From a business perspective, the Vekoma boomerang & SLC. I have to give credit where it's due, these things have sold like hotcakes for a long time. Vekoma found a niche selling parks on small footprints, reasonable costs, & simple installation when other manufacturers were increasing coaster scale & sprawl. Ehh-to-UUGGHH riding experience aside, that's two very twisty layouts that parks bought into like there's no tomorrow.

 

Coney Island/Luna Park Cyclone! Hey, this is 1927 we're talking about, and granddad's layout has had plenty of knock-offs. A very solid (albeit rickety), jam-packed mix of hills and turnarounds. Just as it seems to be settling into a hilly formula later in the course, I love how it throws in that little speed bunny hop.
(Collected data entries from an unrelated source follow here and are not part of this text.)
(* ===== verification/AppDemo.v ===== *)
(** * Requests that run

    A rerank request from its bytes to its answer, with its lease; a stream that
    ends as announced; and two requests that go wrong. *)

From S2P Require Import Prelude Text Dict Env Contracts Registration JsonText Identity Envelopes Observer Control Config Api Registry RegistryProps App AppProps StreamProps.
From Stdlib Require Import Ascii QArith.
Local Open Scope Z_scope.

#[local] Existing Instance ascii_codecs.

Definition field_text (name : string) (fields : list (string * json)) : option string := match jget name fields with Some (JStr s) => Some s | _ => None end.
Definition field_texts (name : string) (fields : list (string * json)) : option (list string) :=
  match jget name fields with
  | Some (JList l) => Some (omap (fun v => match v with JStr s => Some s | _ => None end) l)
  | _ => None
  end.
(** A validator that takes the fields the demonstrations use. *)
#[local] Instance demo_dto : Dto := {|
  dto_chat v := match v with JObj f => m ← field_text "model" f; Some {| ch_model := m; ch_stream := true |} | _ => None end;
  dto_embedding v := match v with JObj f => m ← field_text "model" f; Some {| em_model := m; em_encoding := FormatFloat |} | _ => None end;
  dto_rerank v := match v with
                  | JObj f => m ← field_text "model" f; q ← field_text "query" f; d ← field_texts "documents" f;
                              Some {| rr_model := m; rr_query := q; rr_documents := d; rr_top_n := None; rr_return_documents := true |}
                  | _ => None
                  end |}.

Definition quoted (s : string) : string := text_of (map (fun c => if code c =? 39 then byte 34 else c) (chars s)).
Definition demo_catalog : dict string CatalogModel :=
  Dict [("a", {| cat_upstream_url := "http://127.0.0.1:1"; cat_capabilities := ["embeddings"; "rerank"]; cat_preload := false; cat_envelope := None |})].
Definition demo_gateway : DirectInferenceGateway := {| gw_upstreams := Dict [("a", "http://127.0.0.1:1")]; gw_max_response := 1000 |}.
Definition demo_lease : Lease := {| lease_id := "l0"; lease_request_id := "r1"; lease_model_id := "a"; lease_generation := 1 |}.
Definition json_response (body : string) : HttpxResponse :=
  {| hr_status := 200; hr_content_type := "application/json; charset=utf-8"; hr_retry_after := ""; hr_stream := [SChunk body] |}.
Definition demo_neighbours (body : string) : Neighbours :=
  {| nb_acquire := Ret demo_lease; nb_warm := Ret tt; nb_count := None; nb_count_again := None; nb_remaining := second;
     nb_build := fun _ => Ret "body"; nb_send := Answered (json_response body); nb_close := Ret tt; nb_release := fun _ => ReleaseRan (Ret tt) |}.
Definition demo_post (body : string) : BodyRequest :=
  {| br_content_type := "application/json"; br_content_length := None; br_parts := [PartChunk body] |}.

Definition rerank_body : string := quoted "{'model': 'a', 'query': 'q', 'documents': ['x', 'y']}".
Definition rerank_answer : string := quoted "{'results': [{'index': 0, 'relevance_score': 0.25}, {'index': 1, 'relevance_score': 3}]}".
Local Notation reranked answer := (rerank demo_catalog true demo_gateway (demo_neighbours answer) (demo_post rerank_body) 1000 []).

(** The best document first; the response is closed and then the lease released. *)
Example demo_reranked : reranked rerank_answer =
  ([Acquired demo_lease; Sent "http://127.0.0.1:1/reranking" "body"; Closed_; Released demo_lease SUCCESS],
   Ret (AnswerJson (JObj [("model", JStr "a");
     ("results", JList [JObj [("index", JInt 1); ("relevance_score", JInt 3); ("document", JObj [("text", JStr "y")])];
                        JObj [("index", JInt 0); ("relevance_score", JFloat (Some (1 # 4)%Q)); ("document", JObj [("text", JStr "x")])]])]))).
Proof. vm_compute. done. Qed.

Lemma demo_wide : @codecs_decode ascii_codecs.
Proof. intros b e [= <-]. by eexists. Qed.
Lemma demo_no_foreign answer : no_foreign_queue_full (demo_neighbours answer).
Proof. done. Qed.

Lemma lease_returned_witness : ∃ es result, reranked rerank_answer = (es, result) ∧ Acquired demo_lease ∈ es ∧
  ¬ lease_held (book_after 0 es demo_leased) demo_lease.
Proof.
  eexists _, _. split; [exact demo_reranked|]. split; [left|].
  destruct (lease_returned demo_catalog true demo_gateway (demo_neighbours rerank_answer) demo_wide _ (demo_post rerank_body) 1000 _ _ 0 demo_leased
    (demo_no_foreign _) (route_rerank _ _ _ _) demo_reranked) as (_ & _ & Hl).
  destruct (Hl demo_lease ltac:(left)) as [[opened [=]]|[(e & [=] & _)|[[[=] _]|Hn]]]. exact Hn.
Defined.

(** A score too large for a float: the conversion raises after the lease was
    taken, no clause handles it, and the lease stays. *)
Definition huge_answer : string := quoted ("{'results': [{'index': 0, 'relevance_score': 0}, {'index': 1, 'relevance_score': 1" +:+ text_of (repeat (byte 48) 309) +:+ "}]}").
Example huge_score_leaks : reranked huge_answer =
  ([Acquired demo_lease; Sent "http://127.0.0.1:1/reranking" "body"], Raise (OverflowError "int too large to convert to float")).
Proof. vm_compute. done. Qed.

(** The request is cancelled while it waits for the scheduler's lock to release:
    outside the try block of the JSON routes nothing tries again. *)
Example cancelled_release_leaks :
  rerank demo_catalog true demo_gateway
    {| nb_acquire := Ret demo_lease; nb_warm := Ret tt; nb_count := None; nb_count_again := None; nb_remaining := second;
       nb_build := fun _ => Ret "body"; nb_send := Answered (json_response rerank_answer); nb_close := Ret tt;
       nb_release := fun _ => ReleaseCancelled |} (demo_post rerank_body) 1000 [] =
  ([Acquired demo_lease; Sent "http://127.0.0.1:1/reranking" "body"; Closed_; NotReleased demo_lease SUCCESS], Raise CancelledError).
Proof. vm_compute. done. Qed.

(** ** Streams *)
Definition nl : string := text_of [byte 10].
Definition event_stream (chunks : list string) : HttpxResponse :=
  {| hr_status := 200; hr_content_type := "text/event-stream"; hr_retry_after := ""; hr_stream := map SChunk chunks |}.
Definition demo_stream : HttpxResponse := event_stream ["data: hel"; "lo" +:+ nl +:+ nl +:+ "data: [DO"; "NE]" +:+ nl +:+ nl].
Lemma stream_forwards_witness : ∃ sent, (serve_stream 20 demo_stream demo_lease 9 (Ret tt) (Ret tt) (Ret tt) []) = ([Closed_; Released demo_lease SUCCESS], Ret sent) ∧
  sent `prefix_of` chunks_of (hr_stream demo_stream) ∧ length sent = 3%nat ∧ announced (text_sent sent).
Proof.
  destruct (stream_forwards 20 demo_stream demo_lease 9 (Ret tt) (Ret tt) (Ret tt) [] ltac:(lia)) as (sent & completed & r & o & E & -> & Hp & _ & _ & Ho & Ha & _).
  vm_compute in E. injection E as <- <- <-. rewrite (proj2 Ho eq_refl). eexists. split; [reflexivity|]. split; [exact Hp|]. split; [reflexivity|]. exact (Ha eq_refl).
Defined.

(** A line end split between chunks counts as an empty line and restarts the size
    of the event: the same bytes are refused in one chunk. *)
Definition crlf_a : string := "data: aaaa" +:+ text_of [byte 13].
Definition crlf_b : string := nl +:+ "data: bbbb" +:+ text_of [byte 13].
Example split_line_end_resets :
  (stream_body 20 0 [] (hr_stream (event_stream [crlf_a; crlf_b])) 9 (Ret tt)).1.1 = [crlf_a; crlf_b] ∧
  (stream_body 20 0 [] (hr_stream (event_stream [crlf_a +:+ crlf_b])) 9 (Ret tt)).1.1 = [].
Proof. vm_compute. done. Qed.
The turnarounds bookend a visual-evenness that's very appealing, the prototypical design that you'd get if you asked someone to doodle you a good-looking wooden coaster.

 

At Kennywood, the woodies and Phantom all have great layouts. Phantom is the big one, but Pippin's conversion to Thunderbolt, Jack Rabbit's double-dip, and Racer's single track all deserve layout appreciation.

 

Nemesis -- one marvel of a layout, and perhaps my favorite. That whole ride has been given fantastic mythology and love by Alton Towers, but a big part of the legacy is that B&M just knocked it out of the park. Any time in RCT where the game would toss in construction height restrictions, I'd think to myself, "Ah nuts, well I hope they put the B&M invert in this scenario so I can just make Nemesis again."

 

And put me down for one more vote for RMC. I always love to see what kinds of new layouts and conversions they'll cook up next.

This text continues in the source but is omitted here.